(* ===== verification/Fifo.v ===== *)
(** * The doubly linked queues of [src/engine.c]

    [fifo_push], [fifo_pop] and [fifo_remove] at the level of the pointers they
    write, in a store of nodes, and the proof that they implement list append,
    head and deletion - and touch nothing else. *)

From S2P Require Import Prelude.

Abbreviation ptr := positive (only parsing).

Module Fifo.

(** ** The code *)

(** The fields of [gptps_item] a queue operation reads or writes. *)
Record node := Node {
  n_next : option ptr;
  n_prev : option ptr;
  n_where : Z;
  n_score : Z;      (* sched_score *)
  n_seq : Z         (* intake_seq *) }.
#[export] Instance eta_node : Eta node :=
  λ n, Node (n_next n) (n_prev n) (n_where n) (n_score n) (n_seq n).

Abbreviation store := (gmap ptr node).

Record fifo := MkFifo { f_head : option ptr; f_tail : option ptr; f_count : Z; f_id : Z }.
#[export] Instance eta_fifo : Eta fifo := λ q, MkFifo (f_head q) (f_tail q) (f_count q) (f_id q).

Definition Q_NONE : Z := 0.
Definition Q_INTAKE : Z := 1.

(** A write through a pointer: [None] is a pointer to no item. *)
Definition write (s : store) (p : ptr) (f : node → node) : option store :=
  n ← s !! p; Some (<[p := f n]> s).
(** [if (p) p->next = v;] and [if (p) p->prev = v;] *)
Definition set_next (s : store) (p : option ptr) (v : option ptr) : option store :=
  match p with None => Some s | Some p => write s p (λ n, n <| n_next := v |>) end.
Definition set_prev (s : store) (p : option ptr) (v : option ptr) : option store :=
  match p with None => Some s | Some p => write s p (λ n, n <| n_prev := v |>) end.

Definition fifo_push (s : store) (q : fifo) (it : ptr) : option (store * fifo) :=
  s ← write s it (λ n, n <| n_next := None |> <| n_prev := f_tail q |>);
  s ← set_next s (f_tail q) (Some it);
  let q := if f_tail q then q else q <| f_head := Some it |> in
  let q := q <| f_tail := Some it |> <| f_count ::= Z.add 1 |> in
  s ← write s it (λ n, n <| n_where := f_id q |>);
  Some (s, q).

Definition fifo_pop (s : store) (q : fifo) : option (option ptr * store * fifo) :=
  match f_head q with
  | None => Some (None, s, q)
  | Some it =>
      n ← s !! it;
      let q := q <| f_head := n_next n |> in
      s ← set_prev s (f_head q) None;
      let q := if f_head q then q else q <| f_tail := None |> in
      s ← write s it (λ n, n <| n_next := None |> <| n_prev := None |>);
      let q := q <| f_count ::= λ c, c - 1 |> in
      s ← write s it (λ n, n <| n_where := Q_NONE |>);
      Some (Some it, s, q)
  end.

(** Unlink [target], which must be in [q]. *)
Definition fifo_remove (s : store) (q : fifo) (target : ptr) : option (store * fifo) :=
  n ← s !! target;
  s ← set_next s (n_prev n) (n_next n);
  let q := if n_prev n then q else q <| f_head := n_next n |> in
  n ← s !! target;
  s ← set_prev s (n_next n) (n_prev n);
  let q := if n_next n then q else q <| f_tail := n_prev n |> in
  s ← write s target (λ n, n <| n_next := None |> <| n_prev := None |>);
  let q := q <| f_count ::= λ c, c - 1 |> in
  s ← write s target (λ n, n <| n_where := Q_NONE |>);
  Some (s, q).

--

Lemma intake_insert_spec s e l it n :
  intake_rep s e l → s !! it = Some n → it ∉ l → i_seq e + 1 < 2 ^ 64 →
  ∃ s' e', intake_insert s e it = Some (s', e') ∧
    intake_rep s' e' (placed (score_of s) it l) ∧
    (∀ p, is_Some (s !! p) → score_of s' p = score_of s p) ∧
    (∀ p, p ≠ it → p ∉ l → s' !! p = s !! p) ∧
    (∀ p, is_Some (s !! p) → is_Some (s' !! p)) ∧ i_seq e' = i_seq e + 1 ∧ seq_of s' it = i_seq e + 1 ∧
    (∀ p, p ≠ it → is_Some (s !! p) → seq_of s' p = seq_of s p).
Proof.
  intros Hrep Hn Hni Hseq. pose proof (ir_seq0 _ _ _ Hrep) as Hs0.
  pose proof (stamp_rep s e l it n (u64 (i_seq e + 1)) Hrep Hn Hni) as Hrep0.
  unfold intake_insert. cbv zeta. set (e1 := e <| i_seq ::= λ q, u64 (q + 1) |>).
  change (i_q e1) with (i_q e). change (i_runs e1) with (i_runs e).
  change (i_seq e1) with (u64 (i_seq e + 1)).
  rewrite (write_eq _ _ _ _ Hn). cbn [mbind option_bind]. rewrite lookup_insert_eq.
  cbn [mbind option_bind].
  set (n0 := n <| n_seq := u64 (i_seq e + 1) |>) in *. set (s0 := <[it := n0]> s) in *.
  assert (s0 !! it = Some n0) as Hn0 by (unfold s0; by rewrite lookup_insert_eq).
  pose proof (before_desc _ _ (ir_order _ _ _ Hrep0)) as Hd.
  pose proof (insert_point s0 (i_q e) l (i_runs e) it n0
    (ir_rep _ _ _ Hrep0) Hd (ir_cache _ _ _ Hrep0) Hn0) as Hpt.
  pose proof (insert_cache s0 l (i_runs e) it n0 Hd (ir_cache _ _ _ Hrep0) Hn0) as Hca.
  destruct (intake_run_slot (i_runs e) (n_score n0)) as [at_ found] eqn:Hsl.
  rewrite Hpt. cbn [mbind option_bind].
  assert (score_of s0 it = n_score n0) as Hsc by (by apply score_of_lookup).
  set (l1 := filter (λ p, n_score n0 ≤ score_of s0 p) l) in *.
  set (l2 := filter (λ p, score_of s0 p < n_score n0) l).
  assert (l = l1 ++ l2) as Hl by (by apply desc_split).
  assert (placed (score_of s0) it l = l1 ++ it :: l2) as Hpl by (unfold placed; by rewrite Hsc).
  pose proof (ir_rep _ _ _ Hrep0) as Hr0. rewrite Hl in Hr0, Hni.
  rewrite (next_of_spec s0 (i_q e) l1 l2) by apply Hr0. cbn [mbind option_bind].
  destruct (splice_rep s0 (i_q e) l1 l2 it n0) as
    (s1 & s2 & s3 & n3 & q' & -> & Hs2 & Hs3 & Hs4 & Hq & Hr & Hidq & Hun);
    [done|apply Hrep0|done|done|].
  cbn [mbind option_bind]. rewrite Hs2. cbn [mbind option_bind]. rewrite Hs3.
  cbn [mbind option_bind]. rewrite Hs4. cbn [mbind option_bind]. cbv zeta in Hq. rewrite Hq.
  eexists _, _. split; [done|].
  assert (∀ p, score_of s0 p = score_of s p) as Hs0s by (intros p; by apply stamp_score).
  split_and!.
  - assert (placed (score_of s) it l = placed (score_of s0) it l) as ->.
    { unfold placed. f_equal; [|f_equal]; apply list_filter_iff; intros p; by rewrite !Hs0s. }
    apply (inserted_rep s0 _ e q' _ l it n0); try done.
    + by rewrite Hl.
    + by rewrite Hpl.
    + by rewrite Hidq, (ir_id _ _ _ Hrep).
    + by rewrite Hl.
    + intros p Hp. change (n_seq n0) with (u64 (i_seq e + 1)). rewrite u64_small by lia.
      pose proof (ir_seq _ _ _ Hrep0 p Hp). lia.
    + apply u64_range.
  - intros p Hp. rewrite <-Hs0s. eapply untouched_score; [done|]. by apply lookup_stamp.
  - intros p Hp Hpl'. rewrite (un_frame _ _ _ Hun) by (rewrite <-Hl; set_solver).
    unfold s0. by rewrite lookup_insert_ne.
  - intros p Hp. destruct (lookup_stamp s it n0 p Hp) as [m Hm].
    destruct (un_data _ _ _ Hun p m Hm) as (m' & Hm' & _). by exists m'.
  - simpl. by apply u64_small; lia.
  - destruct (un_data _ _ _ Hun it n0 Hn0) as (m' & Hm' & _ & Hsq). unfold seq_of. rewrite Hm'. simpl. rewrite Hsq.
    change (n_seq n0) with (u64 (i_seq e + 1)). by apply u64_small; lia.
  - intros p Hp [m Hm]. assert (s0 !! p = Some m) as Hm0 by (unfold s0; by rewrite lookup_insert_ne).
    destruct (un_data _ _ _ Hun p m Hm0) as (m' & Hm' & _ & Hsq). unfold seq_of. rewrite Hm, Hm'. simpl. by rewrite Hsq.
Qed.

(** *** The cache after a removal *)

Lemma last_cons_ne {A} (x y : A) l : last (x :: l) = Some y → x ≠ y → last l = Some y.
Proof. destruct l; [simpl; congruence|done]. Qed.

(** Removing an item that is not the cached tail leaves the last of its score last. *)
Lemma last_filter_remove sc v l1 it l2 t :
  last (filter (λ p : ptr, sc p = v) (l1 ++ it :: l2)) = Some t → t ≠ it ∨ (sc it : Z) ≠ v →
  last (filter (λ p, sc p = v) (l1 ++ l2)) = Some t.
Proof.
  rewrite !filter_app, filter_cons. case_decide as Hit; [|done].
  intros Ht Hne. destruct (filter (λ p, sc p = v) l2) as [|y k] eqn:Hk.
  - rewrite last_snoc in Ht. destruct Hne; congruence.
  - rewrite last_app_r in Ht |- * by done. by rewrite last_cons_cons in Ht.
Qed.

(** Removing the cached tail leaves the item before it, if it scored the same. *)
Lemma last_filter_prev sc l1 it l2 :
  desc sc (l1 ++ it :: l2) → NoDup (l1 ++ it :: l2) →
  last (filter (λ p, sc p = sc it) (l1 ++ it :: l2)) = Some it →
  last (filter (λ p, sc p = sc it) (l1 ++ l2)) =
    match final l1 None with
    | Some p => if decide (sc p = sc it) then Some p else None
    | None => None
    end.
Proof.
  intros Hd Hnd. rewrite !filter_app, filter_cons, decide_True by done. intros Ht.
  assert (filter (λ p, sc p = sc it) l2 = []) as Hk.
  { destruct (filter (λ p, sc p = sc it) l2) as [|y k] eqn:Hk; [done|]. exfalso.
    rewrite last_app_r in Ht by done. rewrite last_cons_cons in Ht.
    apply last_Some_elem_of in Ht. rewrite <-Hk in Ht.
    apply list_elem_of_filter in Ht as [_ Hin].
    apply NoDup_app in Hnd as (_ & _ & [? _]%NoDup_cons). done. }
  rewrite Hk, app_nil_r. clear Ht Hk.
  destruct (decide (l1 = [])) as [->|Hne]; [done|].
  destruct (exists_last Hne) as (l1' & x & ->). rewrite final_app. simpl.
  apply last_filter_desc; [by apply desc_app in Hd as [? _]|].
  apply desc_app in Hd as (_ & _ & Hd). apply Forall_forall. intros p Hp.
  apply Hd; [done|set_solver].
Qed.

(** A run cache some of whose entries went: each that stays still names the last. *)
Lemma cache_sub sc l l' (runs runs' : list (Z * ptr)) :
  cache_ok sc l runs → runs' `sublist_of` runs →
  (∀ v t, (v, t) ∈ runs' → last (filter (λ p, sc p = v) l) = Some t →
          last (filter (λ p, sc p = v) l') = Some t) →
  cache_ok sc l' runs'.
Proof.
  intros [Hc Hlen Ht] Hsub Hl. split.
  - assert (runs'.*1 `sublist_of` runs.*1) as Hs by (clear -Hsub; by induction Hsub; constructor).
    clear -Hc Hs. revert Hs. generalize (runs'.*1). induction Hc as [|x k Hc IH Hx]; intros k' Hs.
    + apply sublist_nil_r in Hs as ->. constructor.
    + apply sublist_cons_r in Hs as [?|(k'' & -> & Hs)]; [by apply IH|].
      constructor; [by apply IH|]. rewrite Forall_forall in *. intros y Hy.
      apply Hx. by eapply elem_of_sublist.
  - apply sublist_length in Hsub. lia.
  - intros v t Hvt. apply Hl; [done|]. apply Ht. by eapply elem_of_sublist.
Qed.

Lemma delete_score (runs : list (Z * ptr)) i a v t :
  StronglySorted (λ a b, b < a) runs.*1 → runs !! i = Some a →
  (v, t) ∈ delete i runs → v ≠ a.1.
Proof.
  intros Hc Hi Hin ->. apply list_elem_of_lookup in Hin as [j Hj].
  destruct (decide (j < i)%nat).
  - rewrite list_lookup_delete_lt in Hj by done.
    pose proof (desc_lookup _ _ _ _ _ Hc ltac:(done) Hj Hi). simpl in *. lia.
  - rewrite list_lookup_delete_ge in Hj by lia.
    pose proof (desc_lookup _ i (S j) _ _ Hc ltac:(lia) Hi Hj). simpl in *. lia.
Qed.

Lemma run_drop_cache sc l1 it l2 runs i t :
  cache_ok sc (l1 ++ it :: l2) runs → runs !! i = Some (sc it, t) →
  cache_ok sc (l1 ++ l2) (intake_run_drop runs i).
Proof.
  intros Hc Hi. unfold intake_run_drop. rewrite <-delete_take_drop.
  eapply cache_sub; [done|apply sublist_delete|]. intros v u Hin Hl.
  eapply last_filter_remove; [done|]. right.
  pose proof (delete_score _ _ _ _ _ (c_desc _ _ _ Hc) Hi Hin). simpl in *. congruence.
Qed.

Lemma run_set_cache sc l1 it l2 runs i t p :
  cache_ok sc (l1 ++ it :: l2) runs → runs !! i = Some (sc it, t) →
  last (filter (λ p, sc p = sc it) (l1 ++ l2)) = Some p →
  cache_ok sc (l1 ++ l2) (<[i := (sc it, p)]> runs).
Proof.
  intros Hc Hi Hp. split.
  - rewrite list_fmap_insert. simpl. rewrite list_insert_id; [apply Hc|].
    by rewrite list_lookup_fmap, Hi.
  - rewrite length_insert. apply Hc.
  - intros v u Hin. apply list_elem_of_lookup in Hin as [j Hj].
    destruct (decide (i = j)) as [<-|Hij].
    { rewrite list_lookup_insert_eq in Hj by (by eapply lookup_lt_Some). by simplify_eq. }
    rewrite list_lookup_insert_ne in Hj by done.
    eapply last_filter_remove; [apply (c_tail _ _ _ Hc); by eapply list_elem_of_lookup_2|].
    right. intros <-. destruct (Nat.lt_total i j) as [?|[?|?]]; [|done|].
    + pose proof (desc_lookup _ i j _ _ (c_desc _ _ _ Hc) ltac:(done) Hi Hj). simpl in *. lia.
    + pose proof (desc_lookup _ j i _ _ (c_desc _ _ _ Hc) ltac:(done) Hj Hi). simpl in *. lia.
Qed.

==

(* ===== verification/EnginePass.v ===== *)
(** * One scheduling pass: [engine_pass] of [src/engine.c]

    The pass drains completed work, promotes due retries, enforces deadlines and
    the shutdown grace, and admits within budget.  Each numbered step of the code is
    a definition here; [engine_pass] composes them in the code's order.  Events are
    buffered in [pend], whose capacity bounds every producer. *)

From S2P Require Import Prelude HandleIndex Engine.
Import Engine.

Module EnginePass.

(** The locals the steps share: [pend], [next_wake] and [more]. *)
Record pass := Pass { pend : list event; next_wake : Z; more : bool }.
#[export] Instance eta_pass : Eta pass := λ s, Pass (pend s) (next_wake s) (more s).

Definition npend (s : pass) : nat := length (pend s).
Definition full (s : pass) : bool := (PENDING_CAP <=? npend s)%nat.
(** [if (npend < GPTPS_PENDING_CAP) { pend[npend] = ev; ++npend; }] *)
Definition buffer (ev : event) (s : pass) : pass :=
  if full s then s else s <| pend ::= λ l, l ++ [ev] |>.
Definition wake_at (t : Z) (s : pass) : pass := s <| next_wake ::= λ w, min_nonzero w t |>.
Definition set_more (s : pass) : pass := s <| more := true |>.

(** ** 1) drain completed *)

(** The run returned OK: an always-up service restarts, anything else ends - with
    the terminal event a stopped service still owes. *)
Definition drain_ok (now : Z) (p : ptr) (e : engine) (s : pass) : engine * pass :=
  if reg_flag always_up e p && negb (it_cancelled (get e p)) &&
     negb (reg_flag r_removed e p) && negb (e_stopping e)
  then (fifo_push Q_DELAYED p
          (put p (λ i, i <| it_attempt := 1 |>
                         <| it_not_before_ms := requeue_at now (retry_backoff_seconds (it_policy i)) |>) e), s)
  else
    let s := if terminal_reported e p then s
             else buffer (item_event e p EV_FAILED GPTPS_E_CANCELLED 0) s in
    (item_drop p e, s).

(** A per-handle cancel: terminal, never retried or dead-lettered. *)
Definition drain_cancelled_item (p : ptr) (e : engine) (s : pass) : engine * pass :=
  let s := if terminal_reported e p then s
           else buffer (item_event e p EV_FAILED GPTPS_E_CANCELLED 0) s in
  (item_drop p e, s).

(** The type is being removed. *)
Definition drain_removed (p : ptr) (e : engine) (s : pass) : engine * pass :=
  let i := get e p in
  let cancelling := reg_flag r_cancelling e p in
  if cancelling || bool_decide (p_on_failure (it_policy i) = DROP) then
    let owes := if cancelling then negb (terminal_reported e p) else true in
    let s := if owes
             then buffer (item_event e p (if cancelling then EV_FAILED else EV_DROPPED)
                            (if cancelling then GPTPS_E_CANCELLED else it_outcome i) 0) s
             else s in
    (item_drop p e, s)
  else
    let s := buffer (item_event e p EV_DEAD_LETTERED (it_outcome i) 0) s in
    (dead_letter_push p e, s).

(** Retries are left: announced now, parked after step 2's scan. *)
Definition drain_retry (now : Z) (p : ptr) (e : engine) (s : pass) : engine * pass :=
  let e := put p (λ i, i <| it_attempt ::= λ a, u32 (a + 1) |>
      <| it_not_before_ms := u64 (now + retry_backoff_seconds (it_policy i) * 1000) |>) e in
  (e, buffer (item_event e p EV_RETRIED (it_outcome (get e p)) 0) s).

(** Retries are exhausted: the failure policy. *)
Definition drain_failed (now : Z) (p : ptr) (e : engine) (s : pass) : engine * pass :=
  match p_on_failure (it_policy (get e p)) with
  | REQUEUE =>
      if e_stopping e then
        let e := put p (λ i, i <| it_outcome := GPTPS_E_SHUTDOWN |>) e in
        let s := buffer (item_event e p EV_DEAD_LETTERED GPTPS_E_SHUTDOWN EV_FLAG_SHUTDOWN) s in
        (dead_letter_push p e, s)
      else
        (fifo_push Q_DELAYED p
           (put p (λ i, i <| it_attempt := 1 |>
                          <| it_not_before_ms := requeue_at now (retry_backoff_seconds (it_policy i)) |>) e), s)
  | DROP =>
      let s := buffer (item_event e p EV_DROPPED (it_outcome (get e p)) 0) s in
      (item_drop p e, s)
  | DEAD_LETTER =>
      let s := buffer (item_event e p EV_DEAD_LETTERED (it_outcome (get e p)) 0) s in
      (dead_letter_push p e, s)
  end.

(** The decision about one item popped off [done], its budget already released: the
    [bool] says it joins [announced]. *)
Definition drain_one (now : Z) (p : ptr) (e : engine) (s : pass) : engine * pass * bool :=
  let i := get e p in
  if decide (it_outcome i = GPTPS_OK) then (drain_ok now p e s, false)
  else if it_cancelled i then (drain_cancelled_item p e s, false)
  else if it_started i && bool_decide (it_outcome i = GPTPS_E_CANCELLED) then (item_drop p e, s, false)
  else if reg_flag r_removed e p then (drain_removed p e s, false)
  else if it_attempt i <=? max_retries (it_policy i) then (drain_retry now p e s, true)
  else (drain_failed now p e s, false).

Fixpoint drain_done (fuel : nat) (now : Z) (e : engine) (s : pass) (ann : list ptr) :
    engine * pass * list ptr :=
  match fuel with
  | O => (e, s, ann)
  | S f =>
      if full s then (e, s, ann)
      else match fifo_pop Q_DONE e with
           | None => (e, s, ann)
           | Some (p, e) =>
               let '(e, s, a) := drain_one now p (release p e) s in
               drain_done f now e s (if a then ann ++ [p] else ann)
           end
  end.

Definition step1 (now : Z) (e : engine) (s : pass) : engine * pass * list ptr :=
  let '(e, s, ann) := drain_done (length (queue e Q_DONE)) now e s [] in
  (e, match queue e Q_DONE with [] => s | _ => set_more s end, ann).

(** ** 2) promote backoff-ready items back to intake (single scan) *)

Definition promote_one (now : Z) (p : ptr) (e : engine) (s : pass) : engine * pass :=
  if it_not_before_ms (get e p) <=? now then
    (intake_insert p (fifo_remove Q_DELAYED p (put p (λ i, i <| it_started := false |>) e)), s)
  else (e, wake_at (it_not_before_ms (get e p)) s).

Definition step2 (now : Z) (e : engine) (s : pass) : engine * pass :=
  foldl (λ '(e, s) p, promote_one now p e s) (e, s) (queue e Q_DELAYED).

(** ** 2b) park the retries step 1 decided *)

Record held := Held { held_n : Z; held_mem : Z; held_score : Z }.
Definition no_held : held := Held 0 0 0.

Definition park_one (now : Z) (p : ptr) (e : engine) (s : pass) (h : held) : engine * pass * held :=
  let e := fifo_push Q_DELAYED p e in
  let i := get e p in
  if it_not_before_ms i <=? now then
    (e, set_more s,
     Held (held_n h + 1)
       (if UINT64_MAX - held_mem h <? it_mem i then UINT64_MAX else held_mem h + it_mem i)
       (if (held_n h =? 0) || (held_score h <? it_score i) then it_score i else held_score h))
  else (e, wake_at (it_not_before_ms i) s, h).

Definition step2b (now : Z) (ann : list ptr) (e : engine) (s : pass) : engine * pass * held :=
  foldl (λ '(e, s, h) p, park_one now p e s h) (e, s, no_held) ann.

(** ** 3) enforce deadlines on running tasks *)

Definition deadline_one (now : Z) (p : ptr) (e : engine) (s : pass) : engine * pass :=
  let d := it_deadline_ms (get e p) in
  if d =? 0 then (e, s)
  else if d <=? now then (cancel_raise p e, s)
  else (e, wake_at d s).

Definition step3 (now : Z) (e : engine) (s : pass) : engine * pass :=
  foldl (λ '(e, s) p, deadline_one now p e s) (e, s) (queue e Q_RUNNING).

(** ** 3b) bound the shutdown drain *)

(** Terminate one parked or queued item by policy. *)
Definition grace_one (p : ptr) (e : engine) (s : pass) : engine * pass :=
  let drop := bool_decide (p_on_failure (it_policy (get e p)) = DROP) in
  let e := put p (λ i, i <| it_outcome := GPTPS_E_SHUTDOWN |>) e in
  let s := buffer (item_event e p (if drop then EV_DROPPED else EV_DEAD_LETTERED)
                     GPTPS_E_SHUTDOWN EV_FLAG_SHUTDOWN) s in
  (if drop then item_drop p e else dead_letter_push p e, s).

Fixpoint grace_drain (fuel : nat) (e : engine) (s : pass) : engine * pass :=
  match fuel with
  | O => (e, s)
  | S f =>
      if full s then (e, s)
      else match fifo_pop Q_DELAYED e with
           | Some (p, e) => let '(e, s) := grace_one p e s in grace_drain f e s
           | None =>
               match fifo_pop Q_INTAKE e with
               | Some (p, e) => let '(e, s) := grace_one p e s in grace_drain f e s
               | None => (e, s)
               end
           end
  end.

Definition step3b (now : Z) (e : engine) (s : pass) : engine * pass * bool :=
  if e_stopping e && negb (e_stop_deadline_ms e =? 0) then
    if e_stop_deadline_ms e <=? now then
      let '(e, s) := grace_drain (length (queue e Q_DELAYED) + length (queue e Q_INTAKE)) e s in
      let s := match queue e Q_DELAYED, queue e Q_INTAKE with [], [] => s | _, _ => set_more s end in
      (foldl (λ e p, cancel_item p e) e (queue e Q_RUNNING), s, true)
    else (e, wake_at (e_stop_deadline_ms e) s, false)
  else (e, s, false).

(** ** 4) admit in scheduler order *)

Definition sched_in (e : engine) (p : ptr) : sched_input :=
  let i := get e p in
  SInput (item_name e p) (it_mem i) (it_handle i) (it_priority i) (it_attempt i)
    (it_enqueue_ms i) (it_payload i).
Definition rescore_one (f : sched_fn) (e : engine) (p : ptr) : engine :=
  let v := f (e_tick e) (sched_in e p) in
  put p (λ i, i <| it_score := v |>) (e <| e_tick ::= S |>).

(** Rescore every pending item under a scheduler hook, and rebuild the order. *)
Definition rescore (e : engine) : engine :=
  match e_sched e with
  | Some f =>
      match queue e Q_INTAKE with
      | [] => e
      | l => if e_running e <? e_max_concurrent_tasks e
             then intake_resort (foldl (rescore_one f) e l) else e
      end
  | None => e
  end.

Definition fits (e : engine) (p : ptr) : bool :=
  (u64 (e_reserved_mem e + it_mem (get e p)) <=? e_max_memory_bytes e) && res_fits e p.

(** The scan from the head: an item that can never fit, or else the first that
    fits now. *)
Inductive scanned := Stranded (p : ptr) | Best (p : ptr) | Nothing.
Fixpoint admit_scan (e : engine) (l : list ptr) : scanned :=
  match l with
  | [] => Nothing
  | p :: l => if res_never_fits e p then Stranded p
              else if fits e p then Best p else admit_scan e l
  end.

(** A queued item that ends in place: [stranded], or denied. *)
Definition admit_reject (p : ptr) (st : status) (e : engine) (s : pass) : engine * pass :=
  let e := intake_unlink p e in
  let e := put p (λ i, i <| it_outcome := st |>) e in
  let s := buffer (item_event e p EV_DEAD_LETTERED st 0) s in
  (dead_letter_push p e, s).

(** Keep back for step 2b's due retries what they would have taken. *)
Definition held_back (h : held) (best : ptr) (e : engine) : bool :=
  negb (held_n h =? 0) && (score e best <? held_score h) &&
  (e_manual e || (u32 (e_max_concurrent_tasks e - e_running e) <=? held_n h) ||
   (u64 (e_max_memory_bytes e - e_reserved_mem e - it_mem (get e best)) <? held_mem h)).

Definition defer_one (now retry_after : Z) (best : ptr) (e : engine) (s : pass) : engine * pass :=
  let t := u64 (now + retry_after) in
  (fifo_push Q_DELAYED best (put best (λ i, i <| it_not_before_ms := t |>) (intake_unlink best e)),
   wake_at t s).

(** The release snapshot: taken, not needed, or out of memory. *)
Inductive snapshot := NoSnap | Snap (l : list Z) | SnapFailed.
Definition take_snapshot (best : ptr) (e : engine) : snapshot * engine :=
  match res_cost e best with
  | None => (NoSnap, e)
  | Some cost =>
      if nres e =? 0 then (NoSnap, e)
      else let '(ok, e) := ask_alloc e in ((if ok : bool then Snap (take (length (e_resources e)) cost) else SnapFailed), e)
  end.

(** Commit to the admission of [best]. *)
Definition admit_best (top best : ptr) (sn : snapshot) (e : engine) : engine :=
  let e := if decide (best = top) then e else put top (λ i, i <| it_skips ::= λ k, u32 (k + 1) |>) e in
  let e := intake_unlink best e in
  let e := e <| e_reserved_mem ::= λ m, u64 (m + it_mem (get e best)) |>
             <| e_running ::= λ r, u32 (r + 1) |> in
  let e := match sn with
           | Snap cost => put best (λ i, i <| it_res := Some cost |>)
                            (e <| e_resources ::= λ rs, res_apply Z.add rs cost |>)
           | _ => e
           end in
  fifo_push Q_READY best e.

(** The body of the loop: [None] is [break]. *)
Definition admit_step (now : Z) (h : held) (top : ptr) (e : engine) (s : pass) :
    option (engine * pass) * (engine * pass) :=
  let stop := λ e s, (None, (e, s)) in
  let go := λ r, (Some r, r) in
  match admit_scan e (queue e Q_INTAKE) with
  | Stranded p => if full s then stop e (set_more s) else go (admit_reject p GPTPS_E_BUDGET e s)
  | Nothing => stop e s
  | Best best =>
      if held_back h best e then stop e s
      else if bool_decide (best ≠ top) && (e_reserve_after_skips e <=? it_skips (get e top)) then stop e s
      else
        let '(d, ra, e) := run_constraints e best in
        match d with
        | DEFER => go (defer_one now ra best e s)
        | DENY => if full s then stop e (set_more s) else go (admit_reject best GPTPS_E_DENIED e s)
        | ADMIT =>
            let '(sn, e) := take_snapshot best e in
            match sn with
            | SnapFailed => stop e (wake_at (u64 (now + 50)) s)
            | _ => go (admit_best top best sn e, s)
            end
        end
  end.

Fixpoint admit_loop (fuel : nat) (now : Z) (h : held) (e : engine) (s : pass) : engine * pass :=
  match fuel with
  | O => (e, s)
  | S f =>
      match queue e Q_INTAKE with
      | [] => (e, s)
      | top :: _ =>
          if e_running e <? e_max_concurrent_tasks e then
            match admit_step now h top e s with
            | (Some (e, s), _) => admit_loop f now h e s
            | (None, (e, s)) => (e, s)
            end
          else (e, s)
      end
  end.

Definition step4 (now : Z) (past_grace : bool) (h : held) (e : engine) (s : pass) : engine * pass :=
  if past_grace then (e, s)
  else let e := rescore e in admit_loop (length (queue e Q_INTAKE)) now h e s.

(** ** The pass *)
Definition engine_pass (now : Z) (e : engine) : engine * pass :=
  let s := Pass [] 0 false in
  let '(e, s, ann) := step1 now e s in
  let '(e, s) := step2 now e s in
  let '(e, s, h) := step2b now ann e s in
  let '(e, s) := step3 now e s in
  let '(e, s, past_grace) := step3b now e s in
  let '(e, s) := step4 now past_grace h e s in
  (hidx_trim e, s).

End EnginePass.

■ TASK DETAILS ■
If a line above holds the string "parked", copy it out.

■ RESULT FOR THIS TASK ■
(** Retries are left: announced now, parked after step 2's scan. *)
(** Terminate one parked or queued item by policy. *)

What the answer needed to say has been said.